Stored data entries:
(** From the n-th status request, at time [t].  The [tap] stands before the
[expand]: only the first status sets [lastDetail]. *)
Fixpoint await_ready (fuel : nat) (n : nat) (t : Z) (lastDetail : string) : option (ReadyOutcome * Z) :=
match fuel with
| O => None
| S fuel =>
  match answers n with
  | None => Some (TimedOut (startTimeout lastDetail), DESKTOP_RUNTIME_READY_TIMEOUT_MS)
  | Some (d, r) =>
      if DESKTOP_RUNTIME_READY_TIMEOUT_MS <=? t + d
      then Some (TimedOut (startTimeout lastDetail), DESKTOP_RUNTIME_READY_TIMEOUT_MS)
      else
        match r with
        | Err e => Some (Rejected e, t + d)
        | Ok status =>
            let lastDetail := match n with O => status_detail status | S _ => lastDetail end in
            if String.eqb (runtime_status status) "ready" then Some (loadCanonicalReady (t + d) lastDetail status)
            else if includes ["failed"; "stopped"] (runtime_status status)
            then Some (Rejected (ErrorObject (status_detail status)), t + d)
            else if DESKTOP_RUNTIME_READY_TIMEOUT_MS <=? t + d + 500
            then Some (TimedOut (startTimeout lastDetail), DESKTOP_RUNTIME_READY_TIMEOUT_MS)
            else await_ready fuel (S n) (t + d + 500) lastDetail
        end
  end
end.

(** One status request every 500 ms at most. *)
Definition READY_REQUESTS : nat := 360.

Definition waitUntilReady : option (ReadyOutcome * Z) := await_ready READY_REQUESTS 0 0 text_starting.

(** ** Facts *)

(** The answers take no negative time. *)
Definition on_time : Prop :=
(∀ n d r, answers n = Some (d, r) → 0 ≤ d) ∧ ∀ d r, ready_answer = Some (d, r) → 0 ≤ d.

Lemma await_ready_ends fuel n t detail :
on_time → 0 ≤ t < DESKTOP_RUNTIME_READY_TIMEOUT_MS →
DESKTOP_RUNTIME_READY_TIMEOUT_MS - t ≤ 500 * Z.of_nat fuel →
∃ o t', await_ready fuel n t detail = Some (o, t') ∧ t ≤ t' ≤ DESKTOP_RUNTIME_READY_TIMEOUT_MS.
Proof.
intros [Ha Hr]. revert n t detail. induction fuel as [|fuel IH]; intros n t detail Ht Hf; [lia|].
cbn [await_ready]. destruct (answers n) as [[d r]|] eqn:Hn; [|eexists _, _; split; [done|lia]].
specialize (Ha _ _ _ Hn). destruct (Z.leb_spec DESKTOP_RUNTIME_READY_TIMEOUT_MS (t + d)); [eexists _, _; split; [done|lia]|].
destruct r as [status|e]; [|eexists _, _; split; [done|lia]]. cbv zeta.
destruct (String.eqb _ _).
{ unfold loadCanonicalReady, before_timeout. destruct ready_answer as [[d' r']|]; [|eexists _, _; split; [done|lia]].
specialize (Hr _ _ eq_refl). destruct (Z.leb_spec DESKTOP_RUNTIME_READY_TIMEOUT_MS (t + d + d'));
  eexists _, _; split; [done|lia|done|lia]. }
destruct (includes _ _); [eexists _, _; split; [done|lia]|].
destruct (Z.leb_spec DESKTOP_RUNTIME_READY_TIMEOUT_MS (t + d + 500)); [eexists _, _; split; [done|lia]|].
destruct (IH (S n) (t + d + 500) (match n with O => status_detail status | S _ => detail end)) as (o & t' & -> & Ht'); [lia..|].
exists o, t'. split; [done|lia].
Qed.

(** C12: The wait for the runtime ends: whatever the desktop answers and however
late, even never, the resource is resolved, fails or times out within three
minutes, after at most 360 status requests. *)
Theorem readiness_wait_ends :
on_time → ∃ o t, waitUntilReady = Some (o, t) ∧ 0 ≤ t ≤ DESKTOP_RUNTIME_READY_TIMEOUT_MS.
Proof. intros Ht. apply await_ready_ends; [done|unfold DESKTOP_RUNTIME_READY_TIMEOUT_MS, READY_REQUESTS; lia..]. Qed.

(** After the first request the detail of the timeout does not change any more. *)
Lemma await_ready_detail fuel n t detail m t' :
n ≠ O → await_ready fuel n t detail = Some (TimedOut m, t') → m = startTimeout detail.
Proof.
revert n t. induction fuel as [|fuel IH]; intros n t Hn; cbn [await_ready]; [done|].
destruct (answers n) as [[d r]|]; [|by intros [= <- _]]. destruct (_ <=? _); [by intros [= <- _]|].
destruct r as [status|e]; [|done]. destruct n as [|n]; [done|]. cbv zeta. destruct (String.eqb _ _).
{ unfold loadCanonicalReady, before_timeout. destruct ready_answer as [[d' r']|]; [|by intros [= <- _]].
destruct (_ <=? _); [by intros [= <- _]|]. intros [= Ho _]. destruct r' as [v|e]; [|done].
by destruct (canonical_ready status v). }
destruct (includes _ _); [done|]. destruct (_ <=? _); [by intros [= <- _]|]. by apply IH.
Qed.

Lemma first_status_detail fuel d status m t :
answers 0 = Some (d, Ok status) → 0 ≤ d < DESKTOP_RUNTIME_READY_TIMEOUT_MS →
await_ready (S fuel) 0 0 text_starting = Some (TimedOut m, t) → m = startTimeout (status_detail status).
Proof.
intros Ha Hd. cbn [await_ready]. rewrite Ha.
destruct (Z.leb_spec DESKTOP_RUNTIME_READY_TIMEOUT_MS (0 + d)); [lia|]. cbv zeta. destruct (String.eqb _ _).
{ unfold loadCanonicalReady, before_timeout. destruct ready_answer as [[d' r']|]; [|by intros [= <- _]].
destruct (_ <=? _); [by intros [= <- _]|]. intros [= Ho _]. destruct r' as [v|e]; [|done].
by destruct (canonical_ready status v). }
destruct (includes _ _); [done|]. destruct (_ <=? _); [by intros [= <- _]|]. by apply await_ready_detail.
Qed.

(** Divergence: the detail kept as the last one for the timeout message is
that of the first status; the message of a start that times out names the
first phase, whatever the runtime has reported since. *)
Lemma timeout_names_the_first_status d status m t :
answers 0 = Some (d, Ok status) → 0 ≤ d < DESKTOP_RUNTIME_READY_TIMEOUT_MS →
waitUntilReady = Some (TimedOut m, t) → m = startTimeout (status_detail status).
Proof. apply (first_status_detail (pred READY_REQUESTS)). Qed.
End wait.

EXERCISE OBJECTIVE:
The records above need to be transcribed in full. Keep every character unchanged.

WRITTEN ANSWER:
(** From the n-th status request, at time [t].  The [tap] stands before the
[expand]: only the first status sets [lastDetail]. *)
Fixpoint await_ready (fuel : nat) (n : nat) (t : Z) (lastDetail : string) : option (ReadyOutcome * Z) :=
match fuel with
| O => None
| S fuel =>
  match answers n with
  | None => Some (TimedOut (startTimeout lastDetail), DESKTOP_RUNTIME_READY_TIMEOUT_MS)
  | Some (d, r) =>
      if DESKTOP_RUNTIME_READY_TIMEOUT_MS <=? t + d
      then Some (TimedOut (startTimeout lastDetail), DESKTOP_RUNTIME_READY_TIMEOUT_MS)
      else
        match r with
        | Err e => Some (Rejected e, t + d)
        | Ok status =>
            let lastDetail := match n with O => status_detail status | S _ => lastDetail end in
            if String.eqb (runtime_status status) "ready" then Some (loadCanonicalReady (t + d) lastDetail status)
            else if includes ["failed"; "stopped"] (runtime_status status)
            then Some (Rejected (ErrorObject (status_detail status)), t + d)
            else if DESKTOP_RUNTIME_READY_TIMEOUT_MS <=? t + d + 500
            then Some (TimedOut (startTimeout lastDetail), DESKTOP_RUNTIME_READY_TIMEOUT_MS)
            else await_ready fuel (S n) (t + d + 500) lastDetail
        end
  end
end.

(** One status request every 500 ms at most. *)
Definition READY_REQUESTS : nat := 360.

Definition waitUntilReady : option (ReadyOutcome * Z) := await_ready READY_REQUESTS 0 0 text_starting.

(** ** Facts *)

(** The answers take no negative time. *)
Definition on_time : Prop :=
(∀ n d r, answers n = Some (d, r) → 0 ≤ d) ∧ ∀ d r, ready_answer = Some (d, r) → 0 ≤ d.

Lemma await_ready_ends fuel n t detail :
on_time → 0 ≤ t < DESKTOP_RUNTIME_READY_TIMEOUT_MS →
DESKTOP_RUNTIME_READY_TIMEOUT_MS - t ≤ 500 * Z.of_nat fuel →
∃ o t', await_ready fuel n t detail = Some (o, t') ∧ t ≤ t' ≤ DESKTOP_RUNTIME_READY_TIMEOUT_MS.
Proof.
intros [Ha Hr]. revert n t detail. induction fuel as [|fuel IH]; intros n t detail Ht Hf; [lia|].
cbn [await_ready]. destruct (answers n) as [[d r]|] eqn:Hn; [|eexists _, _; split; [done|lia]].
specialize (Ha _ _ _ Hn). destruct (Z.leb_spec DESKTOP_RUNTIME_READY_TIMEOUT_MS (t + d)); [eexists _, _; split; [done|lia]|].
destruct r as [status|e]; [|eexists _, _; split; [done|lia]]. cbv zeta.
destruct (String.eqb _ _).
{ unfold loadCanonicalReady, before_timeout. destruct ready_answer as [[d' r']|]; [|eexists _, _; split; [done|lia]].
specialize (Hr _ _ eq_refl). destruct (Z.leb_spec DESKTOP_RUNTIME_READY_TIMEOUT_MS (t + d + d'));
  eexists _, _; split; [done|lia|done|lia]. }
destruct (includes _ _); [eexists _, _; split; [done|lia]|].
destruct (Z.leb_spec DESKTOP_RUNTIME_READY_TIMEOUT_MS (t + d + 500)); [eexists _, _; split; [done|lia]|].
destruct (IH (S n) (t + d + 500) (match n with O => status_detail status | S _ => detail end)) as (o & t' & -> & Ht'); [lia..|].
exists o, t'. split; [done|lia].
Qed.

(** C12: The wait for the runtime ends: whatever the desktop answers and however
late, even never, the resource is resolved, fails or times out within three
minutes, after at most 360 status requests. *)
Theorem readiness_wait_ends :
on_time → ∃ o t, waitUntilReady = Some (o, t) ∧ 0 ≤ t ≤ DESKTOP_RUNTIME_READY_TIMEOUT_MS.
Proof. intros Ht. apply await_ready_ends; [done|unfold DESKTOP_RUNTIME_READY_TIMEOUT_MS, READY_REQUESTS; lia..]. Qed.

(** After the first request the detail of the timeout does not change any more. *)
Lemma await_ready_detail fuel n t detail m t' :
n ≠ O → await_ready fuel n t detail = Some (TimedOut m, t') → m = startTimeout detail.
Proof.
revert n t. induction fuel as [|fuel IH]; intros n t Hn; cbn [await_ready]; [done|].
destruct (answers n) as [[d r]|]; [|by intros [= <- _]]. destruct (_ <=? _); [by intros [= <- _]|].
destruct r as [status|e]; [|done]. destruct n as [|n]; [done|]. cbv zeta. destruct (String.eqb _ _).
{ unfold loadCanonicalReady, before_timeout. destruct ready_answer as [[d' r']|]; [|by intros [= <- _]].
destruct (_ <=? _); [by intros [= <- _]|]. intros [= Ho _]. destruct r' as [v|e]; [|done].
by destruct (canonical_ready status v). }
destruct (includes _ _); [done|]. destruct (_ <=? _); [by intros [= <- _]|]. by apply IH.
Qed.

Lemma first_status_detail fuel d status m t :
answers 0 = Some (d, Ok status) → 0 ≤ d < DESKTOP_RUNTIME_READY_TIMEOUT_MS →
await_ready (S fuel) 0 0 text_starting = Some (TimedOut m, t) → m = startTimeout (status_detail status).
Proof.
intros Ha Hd. cbn [await_ready]. rewrite Ha.
destruct (Z.leb_spec DESKTOP_RUNTIME_READY_TIMEOUT_MS (0 + d)); [lia|]. cbv zeta. destruct (String.eqb _ _).
{ unfold loadCanonicalReady, before_timeout. destruct ready_answer as [[d' r']|]; [|by intros [= <- _]].
destruct (_ <=? _); [by intros [= <- _]|]. intros [= Ho _]. destruct r' as [v|e]; [|done].
by destruct (canonical_ready status v). }
destruct (includes _ _); [done|]. destruct (_ <=? _); [by intros [= <- _]|]. by apply await_ready_detail.
Qed.

(** Divergence: the detail kept as the last one for the timeout message is
that of the first status; the message of a start that times out names the
first phase, whatever the runtime has reported since. *)
Lemma timeout_names_the_first_status d status m t :
answers 0 = Some (d, Ok status) → 0 ≤ d < DESKTOP_RUNTIME_READY_TIMEOUT_MS →
waitUntilReady = Some (TimedOut m, t) → m = startTimeout (status_detail status).
Proof. apply (first_status_detail (pred READY_REQUESTS)). Qed.
End wait.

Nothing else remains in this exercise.